By today’s standards, BTC is slow, has low throughput, and transactions are too costly. Therefore, BTC only ranks 14th out of 25 cryptocurrencies when analyzed for their usage as payment.
In addition, the acceptance of non-volatile stablecoins has increased significantly. Whereas no stablecoins were in the top 20 examined cryptocurrencies of Z. Li et al. (2019), 5 out of the top 20 by market capitalization are stablecoins today. Additionally, the shift from PoW to PoS is in full swing, benefiting cryptocurrencies' ability to fulfill the requirements of a means of payment in terms of costs, speed, and throughput.
Giudici et al. (2020) mention that a critical development is the emergence of new exchanges where people can access cryptocurrencies. This trend is also observable by the sheer number of exchanges, with CoinMarketCap listing over 300.
Cryptocurrency companies also recently began with colossal marketing efforts to boost awareness.
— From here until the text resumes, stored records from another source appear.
Lemma lift_depth {A} (m : ST (Thread * @Ds E) A) : preserves depth_of (lift m).
Proof. intros w. unfold depth_of. by rewrite lift_ses. Qed.
Lemma gate_depth n : preserves depth_of (gateSession n).
Proof.
  unfold gateSession. destruct (limiter n) as [[u acq]|]; [|done].
  apply preserves_bind; [apply lift_depth | done].
Qed.

(** C27: whatever the callback does - begin, commit, roll back, throw, leave the
    transaction open - a transaction or session restores the thread's
    transaction depth. *)
Theorem tx_depth_restored d o fn w :
  0 <= depth_of w ->
  depth_of (transaction d o fn w).2 = depth_of w /\ depth_of (withSession d fn w).2 = depth_of w.
Proof.
  intros H. unfold transaction, withSession, bind.
  pose proof (gate_depth (source_name d) w) as G. destruct (gateSession (source_name d) w) as [gate w1].
  cbn [snd] in G. rewrite <- G in *. destruct (negb (st_ok gate)); [done|].
  destruct d as [lf|g]; [by apply leaf_depth|].
  destruct (leaf_depth (gp_primary g) o fn (gp_readOnly g) w1 H) as [L1 L2].
  destruct (leaf_transaction _ _ _ _ w1) as [st w2], (leaf_withSession _ _ _ w1) as [st' w3].
  cbn [fst snd get_ses reads] in *. rewrite <- L1 at 1.
  split.
  - destruct (st_ok st && negb (to_readOnly o)); [|done].
    pose proof (lift_depth (group_markWrite g) w2) as K. destruct (lift (group_markWrite g) w2). cbn [ret snd] in *. congruence.
  - destruct (se_didWrite (tx_ses w3.2)); [|done].
    pose proof (lift_depth (group_markWrite g) w3) as K. destruct (lift (group_markWrite g) w3). cbn [ret snd] in *. congruence.
Qed.

(** ** The connection that goes back to the pool *)

(** Whether the server has a transaction open, judged by the answers. *)
Definition server_step (open : bool) (c : TxCall * Status) : bool :=
  match c.1 with
  | DBegin _ => open || st_ok c.2
  | DCommit | DRollback => open && negb (st_ok c.2)
  | _ => open
  end.
Definition server_open (calls : list (TxCall * Status)) : bool := fold_left server_step calls false.

(** A commit or rollback that failed on a connection reported as healthy. *)
Definition failed_close (c : TxCall * Status) : bool :=
  match c.1 with
  | DCommit | DRollback => negb (st_ok c.2) && negb (st_connectionBroken c.2)
  | _ => false
  end.

Definition returned_clean (s : Ses) : Prop :=
  se_invalid s = true \/ existsb failed_close (se_calls s) = true \/
  server_open (se_calls s) = se_txOpen s.

Lemma server_open_snoc l c : server_open (l ++ [c]) = server_step (server_open l) c.
Proof. unfold server_open. by rewrite fold_left_app. Qed.

Lemma clean_invariant : session_invariant returned_clean.
Proof.
  split; [split; [done|done|by left]| | | |]; unfold returned_clean.
  - intros o st s H. unfold after_begin, after_control, enter_transaction.
    assert (V : server_open (se_calls s ++ [(DBegin o, st)]) = server_open (se_calls s) || st_ok st)
      by apply server_open_snoc.
    assert (K : existsb failed_close (se_calls s ++ [(DBegin o, st)]) = existsb failed_close (se_calls s))
      by (rewrite existsb_app; simpl; by rewrite orb_false_r).
    destruct (st_connectionBroken st).
    { left. by destruct (st_ok st), s as [[] ? ? ? ? ?]. }
    destruct (st_ok st), s as [[] wr inv dd an cs]; simpl in *; rewrite V, K; rewrite ?orb_true_r, ?orb_false_r;
      destruct H as [H|[H|H]]; first [by left | by right; left | right; right; by rewrite ?H, ?orb_true_r].
  - intros c st s Hc H. unfold after_close, after_control, leave_transaction.
    destruct (st_connectionBroken st) eqn:Eb.
    { left. simpl. by destruct (se_txOpen s); simpl; [destruct (0 <? se_txDepth s)|]. }
    assert (K : existsb failed_close (se_calls s ++ [(c, st)]) = true \/
                existsb failed_close (se_calls s) = false /\ st_ok st = true).
    { rewrite existsb_app. destruct (existsb failed_close (se_calls s)); [by left|].
      destruct Hc as [-> | ->]; simpl; unfold failed_close; simpl; rewrite Eb; destruct (st_ok st); auto. }
    assert (V : server_open (se_calls s ++ [(c, st)]) = server_open (se_calls s) && negb (st_ok st)).
    { rewrite server_open_snoc. by destruct Hc as [-> | ->]. }
    destruct s as [[] wr inv dd an cs]; simpl in *;
      [destruct (0 <? dd); simpl|]; (destruct K as [K|[K1 K2]]; [by right; left|]);
      (destruct H as [H|[H|H]]; [by left | congruence | right; right; rewrite V, K2; simpl; by rewrite andb_false_r]).
  - intros c st s Hc H. unfold after_control.
    assert (V : server_open (se_calls s ++ [(c, st)]) = server_open (se_calls s))
      by (rewrite server_open_snoc; by destruct c).
    assert (K : existsb failed_close (se_calls s ++ [(c, st)]) = existsb failed_close (se_calls s)).
    { rewrite existsb_app. simpl. unfold failed_close at 2. by destruct c; simpl in *; rewrite ?orb_false_r. }
    destruct (st_connectionBroken st); simpl; rewrite V, K; [by left | done].
  - intros st s Ho H. unfold after_cleanup, leave_transaction. destruct (st_ok st) eqn:Eo; [|by left].
    assert (V : server_open (se_calls s ++ [(DRollback, st)]) = false).
    { rewrite server_open_snoc. unfold server_step. simpl. by rewrite Eo, andb_false_r. }
    destruct H as [H|[H|H]].
    + left. by destruct (0 <? se_txDepth _).
    + right; left. destruct (0 <? se_txDepth _); simpl; by rewrite existsb_app, H.
    + right; right. destruct (0 <? se_txDepth _); simpl; by rewrite V.
Qed.

(** C7: a connection goes back to the pool for reuse only without an open server
    transaction, whatever the callback did - unless a commit or a rollback
    failed while the driver still reported the connection as healthy. *)
Theorem connection_returned_clean lf o fn ro w :
  let s := ses_of (leaf_transaction lf o fn ro w).2 in
  se_txOpen s = false /\
  (se_invalid s = true \/ existsb failed_close (se_calls s) = true \/ server_open (se_calls s) = false).
Proof.
  cbn zeta. destruct (leaf_transaction_inv returned_clean clean_invariant lf o fn ro w) as [H Ho];
    [by right; right|]. split; [done|]. unfold returned_clean in H. by rewrite Ho in H.
Qed.

(** ** What became of a transaction *)

(** Callbacks that leave transaction control to the library, and the statuses a
    callback may end with. *)
Inductive plain : SessionFn -> Prop :=
  | plain_return st : plain (Return st)
  | plain_throw what : plain (Throw what)
  | plain_call o k : plain_op o = true -> (forall a, plain (k a)) -> plain (Call o k).

Inductive yields : SessionFn -> Status -> Prop :=
  | yields_return st : yields (Return st) st
  | yields_throw what : yields (Throw what) (exceptionStatus what)
  | yields_call o k a st : yields (k a) st -> yields (Call o k) st.

Lemma runGuarded_yields x fn w : yields fn (runGuarded x fn w).1.
Proof.
  revert w. induction fn as [st|what|o k IH]; intros w; [constructor|constructor|].
  cbn [runGuarded]. unfold bind. destruct (run_op x o w) as [st w1]. cbn [get_ses reads].
  econstructor. apply IH.
Qed.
As awareness and accessibility increase, the network effect takes place as more people invest, and in turn, more platforms are willing to sell and accept cryptocurrencies. Even neo-brokers such as Trade Republic or Robinhood, which initially specialized in stocks, now have cryptocurrencies for sale.
The number of Accepting Venues is also rising. Coinmap lists 29202 shops worldwide as of March 02, 2022, which is more than double the 12813 listed venues on January 31, 2018.
There is also an increase in the number of cryptocurrencies and users. The number of cryptocurrencies doubled within the last year (GP Bullhound et al., 2022), while the number of users has increased two-fold within the first half of 2021, according to Statista (2021).
In turn, knowledge of cryptocurrencies also grows. Knowledge is not only a relevant factor discovered in the academic literature but is also observable in industry practice (Steinmetz et al., 2021). Educating the people is a central marketing part of different ecosystem entities (Steinmetz et al., 2021), which is also evident in the diverse learning opportunities offered by exchanges such as Coinbase and Binance or websites like CoinMarketCap.
With more attention, new challenges become evident. One of the biggest challenges cryptocurrencies are trying to solve today is scalability. As cryptocurrencies get more attention and users, transactions increase substantially, and some networks reach their capacity limit. This problem results in high transaction costs and low transaction speed, which is happening for the most popular cryptocurrencies, BTC and ETH.
Attachment strategies such as the proposed Lightning Network for BTC attempt to make the system scalable by processing transactions off-chain (Lange et al., 2021). In contrast, ETH is transitioning its underlying consensus mechanism from PoW to PoS (ETH2) to address scalability challenges.
Additionally, with this change, ethereum.org (2022a) is also solving the problem of rising energy consumption and extensive mining equipment associated with the PoW mechanism.